The ultimate guide for UTF-8 in irssi and GNU/Screen

Mar 06 2007

I’ve been hav­ing quite a lot of trou­ble, lately, con­fig­ur­ing irssi to work well with UTF-8. Irssi’s doc­u­men­ta­tion was quite incom­plete, on the mat­ter, or dis­cour­ag­ing, and there wasn’t much on the Inter­net, so, after fig­ur­ing out what the way is, I’ll share it here.

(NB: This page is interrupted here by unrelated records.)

(** * RAGCheck: the evaluation harness and the test-set generator

    A shallow embedding of
      - [src/evaluation/evaluator.py]: [parse_evaluation], [evaluate_batch]
        (with its inner [process_question]) and [evaluate_rag_system];
      - [create_test.py]: [TestGenerator.create_tests],
        [TestGenerator.parse_response], [TestGenerator.process_file] and
        [TestGenerator.main];
      - [rag.py] and [src/rag/system.py]: [RAGSystem.query];
      - [src/utils/env_utils.py]: [get_env_variable];
    followed by the properties of the harness stated over that embedding.

    Conventions.
      - A Python [str] is a Rocq [string] whose characters are the code points
        U+0000 to U+00FF; the [str] methods below are the CPython ones on that
        range.
      - A Python exception is a value of [exn]; code that may raise returns an
        [outcome].  Only [Exception] subclasses are modelled.
      - The average is computed in binary64, each number kept as the
        rational it denotes ([Binary64]); a [float] read from a text is kept
        as the exact value of its literal ([PyFloat]).
      - The collaborators (RAG query function, judge, text generator, file
        system, clock, [time.sleep]) are explicit state: nothing is ambient.
      - What the code prints is not represented. *)

From Stdlib Require Import Ascii String ZArith QArith Qabs Lia Lqa.
From Stdlib Require Import Floats.SpecFloat.
From stdpp Require Import gmap strings list pretty.

Local Open Scope Z_scope.

(* ===================================================================== *)
(** * Python values and exceptions                                        *)
(* ===================================================================== *)

(** What a collaborator may hand back where the code expects text: a [str],
    [None] ([RAGSystem.query] returns [None] when no index is loaded, a
    provider may answer with a JSON null), or a value that is no text at
    all, for which a [bool] stands (a judge that hands back its verdict
    instead of the text). *)
Inductive pyval : Type :=
  | PyNone
  | PyStr (s : string)
  | PyBool (b : bool).

(** [format(v)] as an f-string replacement field renders it. *)
Definition py_format (v : pyval) : string :=
  match v with
  | PyNone => "None"
  | PyStr s => s
  | PyBool true => "True"
  | PyBool false => "False"
  end.

(** Truthiness, as used by [if not evaluation_text]. *)
Definition py_truthy (v : pyval) : bool :=
  match v with
  | PyNone => false
  | PyStr EmptyString => false
  | PyStr _ => true
  | PyBool b => b
  end.

Inductive exn_kind : Type :=
  | IndexError | ValueError | OverflowError | FileNotFoundError | OSError
  | ParserError | AttributeError | UnicodeDecodeError | PlainException.

(** An exception: its class and [str(e)]. *)
Record exn : Type := Exn { exn_kind_of : exn_kind; exn_msg : string }.

Inductive outcome (A : Type) : Type :=
  | Ret (a : A)
  | Raise (e : exn).
Arguments Ret {A} a.
Arguments Raise {A} e.

(* ===================================================================== *)
(** * The [str] methods the sources use                                   *)
(* ===================================================================== *)

Module Str.

Definition code (c : ascii) : N := N_of_ascii c.

(** [str.isspace] on one character: TAB..CR, FS..US, SPACE, NEL, NBSP. *)
Definition isspace (c : ascii) : bool :=
  let n := code c in
  ((9 <=? n) && (n <=? 13) || (28 <=? n) && (n <=? 32)
   || (n =? 133) || (n =? 160))%N.

(** [str.isdigit] on one character: the ASCII digits and the three
    superscript digits of Latin-1 (U+00B2, U+00B3, U+00B9). *)
Definition isdigit (c : ascii) : bool :=
  let n := code c in
  ((48 <=? n) && (n <=? 57) || (n =? 178) || (n =? 179) || (n =? 185))%N.

(** The decimal digits that [float] and [int] read. *)
Definition decimal_value (c : ascii) : option Z :=
  let n := code c in
  if ((48 <=? n) && (n <=? 57))%N then Some (Z.of_N n - 48) else None.

Definition is_upper (c : ascii) : bool :=
  let n := code c in
  ((65 <=? n) && (n <=? 90) || (192 <=? n) && (n <=? 222) && negb (n =? 215))%N.

Definition is_lower_with_upper (c : ascii) : bool :=
  let n := code c in
  ((97 <=? n) && (n <=? 122) || (224 <=? n) && (n <=? 254) && negb (n =? 247))%N.

Definition lower_char (c : ascii) : ascii :=
  if is_upper c then ascii_of_N (code c + 32) else c.

Fixpoint lower (s : string) : string :=
  match s with
  | EmptyString => EmptyString
  | String c r => String (lower_char c) (lower r)
  end.

Fixpoint lstrip (s : string) : string :=
  match s with
  | EmptyString => EmptyString
  | String c r => if isspace c then lstrip r else s
  end.

Fixpoint rstrip (s : string) : string :=
  match s with
  | EmptyString => EmptyString
  | String c r =>
      match rstrip r with
      | EmptyString => if isspace c then EmptyString else String c EmptyString
      | r' => String c r'
      end
  end.

Definition strip (s : string) : string := rstrip (lstrip s).

Definition startswith (s p : string) : bool := String.prefix p s.

Fixpoint endswith (s p : string) : bool :=
  String.eqb s p ||
  match s with
  | EmptyString => false
  | String _ r => endswith r p
  end.

(** [needle in hay]. *)
Fixpoint contains (needle hay : string) : bool :=
  String.prefix needle hay ||
  match hay with
  | EmptyString => false
  | String _ r => contains needle r
  end.

Definition cons_head (c : ascii) (parts : list string) : list string :=
  match parts with
  | [] => [String c EmptyString]
  | h :: t => String c h :: t
  end.

(** [s.split(sep)] for a non-empty separator: the occurrences are taken
    left to right and do not overlap; [skip] counts the characters of a
    matched separator still to be passed over. *)
Fixpoint split_from (sep : string) (skip : nat) (s : string) : list string :=
  match s with
  | EmptyString => [EmptyString]
  | String c r =>
      match skip with
      | S k => split_from sep k r
      | O =>
          if String.prefix sep s
          then match String.length sep with
               | S (S k) => EmptyString :: split_from sep (S k) r
               | _ => EmptyString :: split_from sep O r
               end
          else cons_head c (split_from sep O r)
      end
  end.

Definition split (sep s : string) : list string := split_from sep O s.

(** [s.split(sep, 1)]: at most one cut, at the first occurrence. *)
Fixpoint split1_from (sep : string) (s : string) : string * option string :=
  match s with
  | EmptyString => (EmptyString, None)
  | String c r =>
      if String.prefix sep s
      then (EmptyString, Some (String.substring (String.length sep)
                                 (String.length s - String.length sep) s))
      else let '(h, t) := split1_from sep r in (String c h, t)
  end.

Definition split1 (sep s : string) : list string :=
  match split1_from sep s with
  | (h, None) => [h]
  | (h, Some t) => [h; t]
  end.

(** [s.replace(old, new)] for a non-empty [old]. *)
Fixpoint replace_from (old new : string) (skip : nat) (s : string) : string :=
  match s with
  | EmptyString => EmptyString
  | String c r =>
      match skip with
      | S k => replace_from old new k r
      | O =>
          if String.prefix old s
          then match String.length old with
               | S (S k) => new +:+ replace_from old new (S k) r
               | _ => new +:+ replace_from old new O r
               end
          else String c (replace_from old new O r)
      end
  end.

Definition replace (old new s : string) : string := replace_from old new O s.

(** [''.join(filter(p, s))]. *)
Fixpoint filter_chars (p : ascii -> bool) (s : string) : string :=
  match s with
  | EmptyString => EmptyString
  | String c r => if p c then String c (filter_chars p r) else filter_chars p r
  end.

(** [s.capitalize()]: the first character in title case, the rest in lower
    case.  U+00DF capitalizes to two characters.  The capitals of U+00B5
    and U+00FF lie above U+00FF; the model keeps those two characters. *)
Definition capitalize (s : string) : string :=
  match s with
  | EmptyString => EmptyString
  | String c r =>
      if (code c =? 223)%N then "Ss" +:+ lower r
      else if is_lower_with_upper c
           then String (ascii_of_N (code c - 32)) (lower r)
           else String c (lower r)
  end.

(** [x in xs] for a list of strings. *)
Definition mem (x : string) (xs : list string) : bool :=
  existsb (String.eqb x) xs.

(** [any(keyword in line for keyword in keywords)]. *)
Definition any_in (keywords : list string) (line : string) : bool :=
  existsb (fun keyword => contains keyword line) keywords.

Definition nl : string := String (ascii_of_N 10) EmptyString.

End Str.

(* ===================================================================== *)
(** * Response parser: [parse_evaluation]                                 *)
(* ===================================================================== *)

Definition DEFAULT_SCORE : string := "0".
Definition DEFAULT_EXPLANATION : string := "Failed to parse evaluation".
Definition SCORE_KEYWORDS : list string := ["score"; "score:"].
Definition EXPLANATION_KEYWORDS : list string := ["explanation"; "explanation:"].

(** The digits of a line: [''.join(filter(str.isdigit, line))]. *)
Definition score_text_of (line : string) : string :=
  Str.filter_chars Str.isdigit line.

(** One turn of the [for line in lines] loop on [(score, explanation)].
    [line.split(':', 1)[1]] raises [IndexError] on a line without a colon;
    the handler's [continue] ends the turn with [explanation] unchanged. *)
Definition parse_line (st : string * string) (line : string) : string * string :=
  let '(score, explanation) := st in
  let score :=
    if Str.any_in SCORE_KEYWORDS line
    then let score_text := score_text_of line in
         if Str.mem score_text ["0"; "1"] then score_text else score
    else score in
  let explanation :=
    if Str.any_in EXPLANATION_KEYWORDS line
    then match Str.split1 ":" line !! 1%nat with
         | Some rest =>
             let explanation := Str.strip rest in
             if negb (String.eqb explanation EmptyString)
             then Str.capitalize explanation else explanation
         | None => explanation
         end
    else explanation in
  (score, explanation).

(** [lines = [line.lower().strip() for line in text.strip().split('\n')]]. *)
Definition evaluation_lines (text : string) : list string :=
  (fun line => Str.strip (Str.lower line)) <$> Str.split Str.nl (Str.strip text).

(** The fault of [evaluation_text.strip()], the first thing the [try] block
    evaluates: only a [str] has the method. *)
Definition strip_fault (evaluation_text : pyval) : option exn :=
  match evaluation_text with
  | PyStr _ => None
  | PyNone =>
      Some (Exn AttributeError "'NoneType' object has no attribute 'strip'")
  | PyBool _ =>
      Some (Exn AttributeError "'bool' object has no attribute 'strip'")
  end.

(** [parse_evaluation].  The truth test comes before the [try]; a fault
    inside the [try] is caught by [except Exception as e] and turned into
    the default score with an explanation that names it.  On a [str] none
    of the methods used raises. *)
Definition parse_evaluation (evaluation_text : pyval) : string * string :=
  if negb (py_truthy evaluation_text)
  then (DEFAULT_SCORE, DEFAULT_EXPLANATION)
  else
    match strip_fault evaluation_text with
    | Some e => (DEFAULT_SCORE, "Error in evaluation parsing: " +:+ exn_msg e)
    | None =>
        let lines := evaluation_lines (py_format evaluation_text) in
        let '(score, explanation) :=
          fold_left parse_line lines (DEFAULT_SCORE, DEFAULT_EXPLANATION) in
        let score := if Str.mem score ["0"; "1"] then score else DEFAULT_SCORE in
        (score, explanation)
    end.

(* ===================================================================== *)
(** * Numbers read from text: [float(str)]                                *)
(* ===================================================================== *)

(** A Python [float], without the rounding to binary64: a finite value is
    kept as the exact rational its literal denotes. *)
Inductive pyfloat : Type :=
  | Finite (q : Q)
  | Inf (negative : bool)
  | NaN.

Module PyFloat.

(** [digit (["_"] digit)*] after a first digit was read: the value so far,
    the number of digits, and the unread text. *)
Fixpoint digits_from (acc : Z) (cnt : nat) (s : string) : Z * nat * string :=
  match s with
  | EmptyString => (acc, cnt, s)
  | String c r =>
      match Str.decimal_value c with
      | Some d => digits_from (acc * 10 + d) (S cnt) r
      | None =>
          if Ascii.eqb c "_"
          then match r with
               | String c2 r2 =>
                   match Str.decimal_value c2 with
                   | Some d => digits_from (acc * 10 + d) (S cnt) r2
                   | None => (acc, cnt, s)
                   end
               | EmptyString => (acc, cnt, s)
               end
          else (acc, cnt, s)
      end
  end.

First of all, you’ve got to make sure that your sys­tem is con­fig­ured for UTF-8 locales:

bash-3.1$ locale
LANG=en_GB.utf8
LANGUAGE=en_GB.utf8
LC_CTYPE="en_GB.utf8"
LC_NUMERIC="en_GB.utf8"
LC_TIME="en_GB.utf8"
LC_COLLATE="en_GB.utf8"
LC_MONETARY="en_GB.utf8"
LC_MESSAGES="en_GB.utf8"
LC_PAPER="en_GB.utf8"
LC_NAME="en_GB.utf8"
LC_ADDRESS="en_GB.utf8"
LC_TELEPHONE="en_GB.utf8"
LC_MEASUREMENT="en_GB.utf8"
LC_IDENTIFICATION="en_GB.utf8"
LC_ALL=en_GB.utf8

If the out­put of the locale doesn’t look like that, you want to recon­fig­ure your locales. On Debian, wha you have do is:

sudo dpkg-reconfigure locales

Here’s some scree­nies of what to expect:

dpkg-1.png
dpkg-2.png
dpkg-3.png

Generating locales (this might take a while)...
  en_GB.ISO-8859-1... done
  en_GB.ISO-8859-15... done
  en_GB.UTF-8... done
  en_US.ISO-8859-1... done
  en_US.ISO-8859-15... done
  en_US.UTF-8... done
Generation complete.

Per­fect, now that our sys­tem is con­fig­ured for UTF-8, we want to con­fig­ure our ter­mi­nal emu­la­tor. If you’re using xterm, you can invoke it with the -u8 switch, or just do uxterm, and that’s all that’s needed. If you’re using the gnome-terminal, go to the Ter­mi­nal menu, then choose Set Char­ac­ter Encod­ing and then UTF-8. If UTF-8 doesn’t appear in the list, you may want to try to logout and login again. While you’re at it, in the GDM login man­ager, go to the Lan­guage option and choose UTF-8 there too, so that it will be default.

Now let’s take care of GNU/Screen. In order to enable UTF-8, all you have to do is launch it with the -U switch:

screen -U -S irc

irc is just the name I want to assign to that screen ses­sion. Notice that if you want to switch a liv­ing screen ses­sion to UTF-8, you could do it for each win­dow, using the com­mand CTRL-a : utf8 on.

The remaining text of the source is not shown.